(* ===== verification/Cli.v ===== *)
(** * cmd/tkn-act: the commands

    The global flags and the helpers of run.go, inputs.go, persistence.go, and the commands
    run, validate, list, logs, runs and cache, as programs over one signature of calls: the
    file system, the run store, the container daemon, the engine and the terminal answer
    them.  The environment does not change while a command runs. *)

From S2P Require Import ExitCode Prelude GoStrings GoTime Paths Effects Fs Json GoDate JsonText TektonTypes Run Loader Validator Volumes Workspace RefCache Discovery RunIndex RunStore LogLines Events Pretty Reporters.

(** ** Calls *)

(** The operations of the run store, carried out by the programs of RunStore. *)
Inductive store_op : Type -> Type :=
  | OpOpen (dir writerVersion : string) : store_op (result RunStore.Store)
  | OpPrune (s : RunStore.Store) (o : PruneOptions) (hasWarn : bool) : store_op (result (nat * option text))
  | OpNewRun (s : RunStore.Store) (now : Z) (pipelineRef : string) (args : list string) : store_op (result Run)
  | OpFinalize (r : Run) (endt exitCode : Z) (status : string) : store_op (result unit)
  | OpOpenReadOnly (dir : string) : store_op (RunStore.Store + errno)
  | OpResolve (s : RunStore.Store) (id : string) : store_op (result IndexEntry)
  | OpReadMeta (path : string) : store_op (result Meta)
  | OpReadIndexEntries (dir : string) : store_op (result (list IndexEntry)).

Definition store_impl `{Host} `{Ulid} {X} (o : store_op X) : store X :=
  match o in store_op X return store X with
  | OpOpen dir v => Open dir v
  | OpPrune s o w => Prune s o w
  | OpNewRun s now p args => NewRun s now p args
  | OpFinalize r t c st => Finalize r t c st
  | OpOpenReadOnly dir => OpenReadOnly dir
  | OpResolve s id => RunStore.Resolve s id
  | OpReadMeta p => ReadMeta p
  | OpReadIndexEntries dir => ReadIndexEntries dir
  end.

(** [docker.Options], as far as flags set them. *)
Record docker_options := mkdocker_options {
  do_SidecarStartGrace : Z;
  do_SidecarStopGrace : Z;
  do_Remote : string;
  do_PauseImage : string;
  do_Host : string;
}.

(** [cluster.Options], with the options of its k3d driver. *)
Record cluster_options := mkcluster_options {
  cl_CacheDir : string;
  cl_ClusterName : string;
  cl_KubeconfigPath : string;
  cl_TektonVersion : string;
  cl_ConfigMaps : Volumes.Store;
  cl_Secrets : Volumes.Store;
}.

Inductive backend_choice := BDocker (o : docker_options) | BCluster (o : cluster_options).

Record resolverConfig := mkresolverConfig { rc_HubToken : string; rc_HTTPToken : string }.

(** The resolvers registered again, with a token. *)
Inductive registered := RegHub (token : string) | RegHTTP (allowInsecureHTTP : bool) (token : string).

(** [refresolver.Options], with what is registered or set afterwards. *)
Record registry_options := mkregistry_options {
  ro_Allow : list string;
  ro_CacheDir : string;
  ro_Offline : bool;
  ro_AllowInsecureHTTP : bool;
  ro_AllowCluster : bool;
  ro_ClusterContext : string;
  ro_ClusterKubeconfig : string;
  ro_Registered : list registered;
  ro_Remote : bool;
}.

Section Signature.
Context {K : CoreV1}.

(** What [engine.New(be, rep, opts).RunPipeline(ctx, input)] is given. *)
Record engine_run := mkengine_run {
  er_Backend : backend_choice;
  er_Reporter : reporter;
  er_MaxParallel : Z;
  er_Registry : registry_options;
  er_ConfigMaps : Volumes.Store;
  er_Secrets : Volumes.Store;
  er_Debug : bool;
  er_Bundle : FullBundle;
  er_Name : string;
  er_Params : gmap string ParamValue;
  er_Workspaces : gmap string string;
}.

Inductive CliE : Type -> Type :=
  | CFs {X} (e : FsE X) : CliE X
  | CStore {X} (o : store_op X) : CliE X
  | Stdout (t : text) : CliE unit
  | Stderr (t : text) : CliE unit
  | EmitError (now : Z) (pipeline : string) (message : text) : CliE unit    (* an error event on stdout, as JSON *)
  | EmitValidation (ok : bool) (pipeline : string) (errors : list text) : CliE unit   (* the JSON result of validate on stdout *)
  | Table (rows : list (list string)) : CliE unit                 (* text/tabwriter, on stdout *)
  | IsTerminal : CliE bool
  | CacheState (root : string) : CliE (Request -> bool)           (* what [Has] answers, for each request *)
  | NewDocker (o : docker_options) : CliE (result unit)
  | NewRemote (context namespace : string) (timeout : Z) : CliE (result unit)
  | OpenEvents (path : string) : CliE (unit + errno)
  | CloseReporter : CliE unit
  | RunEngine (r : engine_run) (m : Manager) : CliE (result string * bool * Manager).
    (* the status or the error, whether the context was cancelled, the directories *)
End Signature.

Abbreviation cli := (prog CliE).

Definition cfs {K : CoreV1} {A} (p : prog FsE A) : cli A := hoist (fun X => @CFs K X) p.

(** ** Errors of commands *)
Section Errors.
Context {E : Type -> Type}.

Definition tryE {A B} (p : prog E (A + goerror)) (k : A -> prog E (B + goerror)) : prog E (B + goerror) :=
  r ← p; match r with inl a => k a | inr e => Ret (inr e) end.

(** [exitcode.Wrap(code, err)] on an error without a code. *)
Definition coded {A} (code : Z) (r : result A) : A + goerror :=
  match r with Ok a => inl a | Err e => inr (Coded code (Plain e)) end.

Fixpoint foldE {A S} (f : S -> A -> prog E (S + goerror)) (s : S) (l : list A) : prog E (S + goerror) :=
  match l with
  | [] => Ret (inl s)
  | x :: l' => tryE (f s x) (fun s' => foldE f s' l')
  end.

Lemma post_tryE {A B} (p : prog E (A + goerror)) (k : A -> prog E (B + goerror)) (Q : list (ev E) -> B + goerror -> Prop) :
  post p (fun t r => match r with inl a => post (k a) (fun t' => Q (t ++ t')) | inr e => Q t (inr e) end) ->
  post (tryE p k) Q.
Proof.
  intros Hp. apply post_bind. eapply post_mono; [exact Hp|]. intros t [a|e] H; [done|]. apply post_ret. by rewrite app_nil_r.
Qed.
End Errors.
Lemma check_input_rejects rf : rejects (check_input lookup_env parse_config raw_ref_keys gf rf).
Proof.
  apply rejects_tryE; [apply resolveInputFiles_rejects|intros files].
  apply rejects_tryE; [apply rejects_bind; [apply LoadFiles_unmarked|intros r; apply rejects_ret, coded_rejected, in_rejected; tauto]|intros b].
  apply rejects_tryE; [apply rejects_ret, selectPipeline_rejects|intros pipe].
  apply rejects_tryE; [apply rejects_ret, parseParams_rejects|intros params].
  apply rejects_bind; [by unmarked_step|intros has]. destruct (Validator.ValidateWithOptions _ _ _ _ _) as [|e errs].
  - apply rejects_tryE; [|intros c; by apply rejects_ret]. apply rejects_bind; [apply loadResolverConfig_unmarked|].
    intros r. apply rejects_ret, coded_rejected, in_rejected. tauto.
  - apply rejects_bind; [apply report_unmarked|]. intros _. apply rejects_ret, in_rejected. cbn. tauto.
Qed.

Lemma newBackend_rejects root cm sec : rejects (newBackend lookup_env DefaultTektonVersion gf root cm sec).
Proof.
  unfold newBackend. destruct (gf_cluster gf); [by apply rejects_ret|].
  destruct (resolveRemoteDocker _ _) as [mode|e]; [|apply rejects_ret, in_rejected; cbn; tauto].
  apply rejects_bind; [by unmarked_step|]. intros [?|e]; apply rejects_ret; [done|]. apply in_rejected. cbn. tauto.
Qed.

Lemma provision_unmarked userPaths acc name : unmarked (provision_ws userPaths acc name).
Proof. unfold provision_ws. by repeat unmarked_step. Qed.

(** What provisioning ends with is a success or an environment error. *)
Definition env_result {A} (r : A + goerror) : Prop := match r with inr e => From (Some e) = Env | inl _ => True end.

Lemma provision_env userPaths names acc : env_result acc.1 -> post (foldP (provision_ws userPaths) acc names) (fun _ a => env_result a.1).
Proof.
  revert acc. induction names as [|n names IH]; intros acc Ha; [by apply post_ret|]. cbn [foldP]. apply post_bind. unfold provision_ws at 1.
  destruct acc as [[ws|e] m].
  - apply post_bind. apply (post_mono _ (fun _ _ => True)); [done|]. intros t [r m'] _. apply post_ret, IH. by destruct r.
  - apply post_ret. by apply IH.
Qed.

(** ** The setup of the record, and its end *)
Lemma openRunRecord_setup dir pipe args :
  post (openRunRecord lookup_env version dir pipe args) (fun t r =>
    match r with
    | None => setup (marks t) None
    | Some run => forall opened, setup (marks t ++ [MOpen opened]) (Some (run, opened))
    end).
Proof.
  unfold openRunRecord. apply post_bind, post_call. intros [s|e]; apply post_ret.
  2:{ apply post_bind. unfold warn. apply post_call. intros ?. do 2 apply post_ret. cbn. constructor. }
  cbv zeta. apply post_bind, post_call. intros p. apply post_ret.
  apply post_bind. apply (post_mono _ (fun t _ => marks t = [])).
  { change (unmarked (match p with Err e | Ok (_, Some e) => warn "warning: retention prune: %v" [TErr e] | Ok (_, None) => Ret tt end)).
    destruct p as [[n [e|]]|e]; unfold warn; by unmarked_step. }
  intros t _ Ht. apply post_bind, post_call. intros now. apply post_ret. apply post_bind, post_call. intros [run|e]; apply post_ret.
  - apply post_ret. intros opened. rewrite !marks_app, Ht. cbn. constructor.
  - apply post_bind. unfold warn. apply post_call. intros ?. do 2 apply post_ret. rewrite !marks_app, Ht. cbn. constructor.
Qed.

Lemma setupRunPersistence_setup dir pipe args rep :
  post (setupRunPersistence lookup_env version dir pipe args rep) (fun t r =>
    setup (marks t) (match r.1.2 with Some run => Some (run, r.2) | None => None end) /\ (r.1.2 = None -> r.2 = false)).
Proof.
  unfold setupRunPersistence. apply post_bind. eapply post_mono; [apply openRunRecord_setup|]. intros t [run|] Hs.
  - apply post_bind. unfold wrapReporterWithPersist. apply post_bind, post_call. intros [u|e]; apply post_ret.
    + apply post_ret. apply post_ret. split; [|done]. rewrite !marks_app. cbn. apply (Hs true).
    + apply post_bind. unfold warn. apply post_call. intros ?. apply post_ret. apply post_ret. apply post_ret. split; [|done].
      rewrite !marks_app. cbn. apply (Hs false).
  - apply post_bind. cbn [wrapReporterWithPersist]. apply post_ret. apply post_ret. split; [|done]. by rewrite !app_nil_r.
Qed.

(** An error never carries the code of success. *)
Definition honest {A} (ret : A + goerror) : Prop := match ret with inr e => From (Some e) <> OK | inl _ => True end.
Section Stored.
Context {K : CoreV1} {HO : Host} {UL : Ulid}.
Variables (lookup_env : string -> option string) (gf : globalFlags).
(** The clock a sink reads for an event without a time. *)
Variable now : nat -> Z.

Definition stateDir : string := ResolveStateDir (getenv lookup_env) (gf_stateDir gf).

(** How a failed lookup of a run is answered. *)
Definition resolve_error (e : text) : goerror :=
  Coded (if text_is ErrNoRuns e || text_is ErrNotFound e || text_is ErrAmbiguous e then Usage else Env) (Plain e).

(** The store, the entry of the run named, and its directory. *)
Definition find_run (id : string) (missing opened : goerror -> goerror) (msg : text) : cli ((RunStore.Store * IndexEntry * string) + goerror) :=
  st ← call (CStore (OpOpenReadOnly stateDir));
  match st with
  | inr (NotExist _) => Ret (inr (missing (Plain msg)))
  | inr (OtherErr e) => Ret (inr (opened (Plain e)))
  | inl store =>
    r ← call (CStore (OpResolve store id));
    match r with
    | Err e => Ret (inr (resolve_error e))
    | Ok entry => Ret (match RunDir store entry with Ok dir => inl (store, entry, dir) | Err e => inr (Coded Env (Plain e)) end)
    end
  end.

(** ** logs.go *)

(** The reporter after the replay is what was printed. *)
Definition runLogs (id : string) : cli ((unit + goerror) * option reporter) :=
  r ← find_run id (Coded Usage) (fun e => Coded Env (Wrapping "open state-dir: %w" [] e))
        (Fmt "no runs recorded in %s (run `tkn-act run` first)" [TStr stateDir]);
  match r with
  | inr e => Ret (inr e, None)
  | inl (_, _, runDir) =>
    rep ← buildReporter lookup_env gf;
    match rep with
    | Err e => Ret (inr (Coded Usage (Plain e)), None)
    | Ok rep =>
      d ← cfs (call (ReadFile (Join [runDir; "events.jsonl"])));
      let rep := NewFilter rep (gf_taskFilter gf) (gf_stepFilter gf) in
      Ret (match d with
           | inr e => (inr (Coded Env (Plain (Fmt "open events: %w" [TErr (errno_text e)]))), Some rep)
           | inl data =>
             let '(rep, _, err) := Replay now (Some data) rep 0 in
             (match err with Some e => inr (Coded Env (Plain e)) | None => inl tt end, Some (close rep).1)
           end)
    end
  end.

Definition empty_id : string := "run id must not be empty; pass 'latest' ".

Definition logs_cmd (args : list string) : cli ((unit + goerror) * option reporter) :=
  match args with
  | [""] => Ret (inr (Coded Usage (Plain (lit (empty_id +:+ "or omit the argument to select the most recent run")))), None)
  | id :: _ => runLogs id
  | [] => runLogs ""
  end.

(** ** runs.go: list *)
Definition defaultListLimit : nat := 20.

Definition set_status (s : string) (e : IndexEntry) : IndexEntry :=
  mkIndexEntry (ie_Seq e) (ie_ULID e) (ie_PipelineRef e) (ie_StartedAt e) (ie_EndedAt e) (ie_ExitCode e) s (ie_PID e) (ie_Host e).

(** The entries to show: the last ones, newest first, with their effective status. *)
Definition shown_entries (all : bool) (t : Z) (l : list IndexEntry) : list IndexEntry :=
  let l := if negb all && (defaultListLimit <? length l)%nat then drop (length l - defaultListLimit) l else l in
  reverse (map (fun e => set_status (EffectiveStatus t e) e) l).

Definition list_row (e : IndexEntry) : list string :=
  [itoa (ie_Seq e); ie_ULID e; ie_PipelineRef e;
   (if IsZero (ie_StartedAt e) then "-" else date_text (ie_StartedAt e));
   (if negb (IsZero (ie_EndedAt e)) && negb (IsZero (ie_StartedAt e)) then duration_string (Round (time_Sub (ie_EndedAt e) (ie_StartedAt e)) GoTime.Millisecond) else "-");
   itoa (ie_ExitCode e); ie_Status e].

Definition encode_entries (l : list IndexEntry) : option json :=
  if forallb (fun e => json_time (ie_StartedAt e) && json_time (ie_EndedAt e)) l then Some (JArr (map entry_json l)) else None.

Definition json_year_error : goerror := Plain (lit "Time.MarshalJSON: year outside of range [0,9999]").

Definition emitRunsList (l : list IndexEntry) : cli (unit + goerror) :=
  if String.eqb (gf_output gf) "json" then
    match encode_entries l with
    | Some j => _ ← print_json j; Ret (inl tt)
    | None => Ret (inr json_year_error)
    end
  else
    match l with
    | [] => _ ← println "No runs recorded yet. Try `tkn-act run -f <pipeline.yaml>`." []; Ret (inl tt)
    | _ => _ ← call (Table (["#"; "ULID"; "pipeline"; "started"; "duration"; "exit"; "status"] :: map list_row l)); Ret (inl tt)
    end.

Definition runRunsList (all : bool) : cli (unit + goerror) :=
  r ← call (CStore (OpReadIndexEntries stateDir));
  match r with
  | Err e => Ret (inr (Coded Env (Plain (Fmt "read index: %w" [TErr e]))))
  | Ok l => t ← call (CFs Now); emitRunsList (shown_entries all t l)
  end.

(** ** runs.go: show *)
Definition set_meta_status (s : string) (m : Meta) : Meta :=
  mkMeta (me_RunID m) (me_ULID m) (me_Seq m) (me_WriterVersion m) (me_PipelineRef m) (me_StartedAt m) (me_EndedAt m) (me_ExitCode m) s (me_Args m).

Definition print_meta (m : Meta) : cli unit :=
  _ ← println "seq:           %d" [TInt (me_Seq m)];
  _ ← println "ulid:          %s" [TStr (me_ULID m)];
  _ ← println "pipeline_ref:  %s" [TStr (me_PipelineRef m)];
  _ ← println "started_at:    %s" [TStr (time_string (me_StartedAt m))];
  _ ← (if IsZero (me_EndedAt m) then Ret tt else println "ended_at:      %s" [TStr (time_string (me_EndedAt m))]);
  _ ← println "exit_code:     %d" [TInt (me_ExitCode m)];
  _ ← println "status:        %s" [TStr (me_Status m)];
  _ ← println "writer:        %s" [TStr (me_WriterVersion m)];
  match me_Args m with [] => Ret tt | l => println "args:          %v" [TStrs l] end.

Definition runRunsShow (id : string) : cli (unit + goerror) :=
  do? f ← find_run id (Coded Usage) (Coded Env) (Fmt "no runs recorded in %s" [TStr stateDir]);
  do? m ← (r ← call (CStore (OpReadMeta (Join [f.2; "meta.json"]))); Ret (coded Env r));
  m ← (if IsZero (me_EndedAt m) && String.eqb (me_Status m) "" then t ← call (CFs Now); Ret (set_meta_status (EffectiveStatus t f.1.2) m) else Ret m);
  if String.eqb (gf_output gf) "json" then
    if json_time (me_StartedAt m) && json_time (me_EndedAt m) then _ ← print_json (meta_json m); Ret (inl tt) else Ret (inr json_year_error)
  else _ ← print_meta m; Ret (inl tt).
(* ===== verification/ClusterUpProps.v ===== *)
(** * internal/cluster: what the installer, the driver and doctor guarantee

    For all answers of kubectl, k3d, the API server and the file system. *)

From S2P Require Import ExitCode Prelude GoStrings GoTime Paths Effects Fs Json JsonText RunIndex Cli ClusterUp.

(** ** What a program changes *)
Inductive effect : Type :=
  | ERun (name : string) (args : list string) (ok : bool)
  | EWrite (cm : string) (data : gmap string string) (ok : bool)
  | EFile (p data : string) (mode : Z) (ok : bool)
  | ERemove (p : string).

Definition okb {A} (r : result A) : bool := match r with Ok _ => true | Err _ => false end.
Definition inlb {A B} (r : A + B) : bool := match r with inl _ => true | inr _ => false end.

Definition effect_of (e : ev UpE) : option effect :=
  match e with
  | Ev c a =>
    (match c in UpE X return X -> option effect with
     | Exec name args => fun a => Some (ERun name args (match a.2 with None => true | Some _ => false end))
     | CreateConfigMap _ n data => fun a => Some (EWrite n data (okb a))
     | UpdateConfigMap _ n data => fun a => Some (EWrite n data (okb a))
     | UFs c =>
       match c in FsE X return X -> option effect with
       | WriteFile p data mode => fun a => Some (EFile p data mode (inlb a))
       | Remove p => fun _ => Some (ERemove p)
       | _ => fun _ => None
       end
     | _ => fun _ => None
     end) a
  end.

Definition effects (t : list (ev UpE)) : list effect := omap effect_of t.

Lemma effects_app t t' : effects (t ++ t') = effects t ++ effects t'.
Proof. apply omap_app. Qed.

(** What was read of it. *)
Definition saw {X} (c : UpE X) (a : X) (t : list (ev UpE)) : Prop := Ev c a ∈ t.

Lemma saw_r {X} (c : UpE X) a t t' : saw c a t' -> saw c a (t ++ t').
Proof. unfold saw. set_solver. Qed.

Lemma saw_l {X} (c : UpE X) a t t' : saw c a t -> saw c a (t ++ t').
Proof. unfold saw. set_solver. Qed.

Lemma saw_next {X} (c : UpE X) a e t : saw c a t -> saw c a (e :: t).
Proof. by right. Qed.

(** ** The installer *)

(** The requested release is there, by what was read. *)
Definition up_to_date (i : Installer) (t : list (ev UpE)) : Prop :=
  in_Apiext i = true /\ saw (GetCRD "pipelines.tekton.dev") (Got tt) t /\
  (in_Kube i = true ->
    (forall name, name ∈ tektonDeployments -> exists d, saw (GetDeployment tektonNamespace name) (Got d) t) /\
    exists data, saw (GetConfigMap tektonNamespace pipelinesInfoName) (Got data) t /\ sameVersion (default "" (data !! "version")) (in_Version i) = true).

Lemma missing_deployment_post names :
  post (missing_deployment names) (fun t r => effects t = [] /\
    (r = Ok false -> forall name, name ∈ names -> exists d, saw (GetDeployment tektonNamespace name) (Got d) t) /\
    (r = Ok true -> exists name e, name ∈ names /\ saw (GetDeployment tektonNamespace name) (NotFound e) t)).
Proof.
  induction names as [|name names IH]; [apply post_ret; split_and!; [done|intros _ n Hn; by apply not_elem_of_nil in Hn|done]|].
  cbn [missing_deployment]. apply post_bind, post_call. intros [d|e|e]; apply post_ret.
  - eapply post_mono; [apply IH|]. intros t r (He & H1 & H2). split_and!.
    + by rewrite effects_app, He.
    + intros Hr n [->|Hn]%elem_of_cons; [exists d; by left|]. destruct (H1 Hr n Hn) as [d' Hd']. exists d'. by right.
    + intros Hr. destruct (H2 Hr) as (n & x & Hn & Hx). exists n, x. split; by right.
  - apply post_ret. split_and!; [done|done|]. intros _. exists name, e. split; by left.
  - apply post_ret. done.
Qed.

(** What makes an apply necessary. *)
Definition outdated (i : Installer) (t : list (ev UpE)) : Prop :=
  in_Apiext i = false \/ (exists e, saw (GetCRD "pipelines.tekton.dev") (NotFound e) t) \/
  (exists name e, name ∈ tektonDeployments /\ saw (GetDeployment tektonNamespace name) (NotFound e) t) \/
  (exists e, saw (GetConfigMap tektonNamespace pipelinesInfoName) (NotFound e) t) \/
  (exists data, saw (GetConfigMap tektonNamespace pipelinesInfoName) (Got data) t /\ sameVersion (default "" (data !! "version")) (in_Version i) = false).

- What you will do:
Each line above that includes the word "commands" is to be copied.

- Reply to the exercise:
(** * cmd/tkn-act: the commands
    The global flags and the helpers of run.go, inputs.go, persistence.go, and the commands
(** ** Errors of commands *)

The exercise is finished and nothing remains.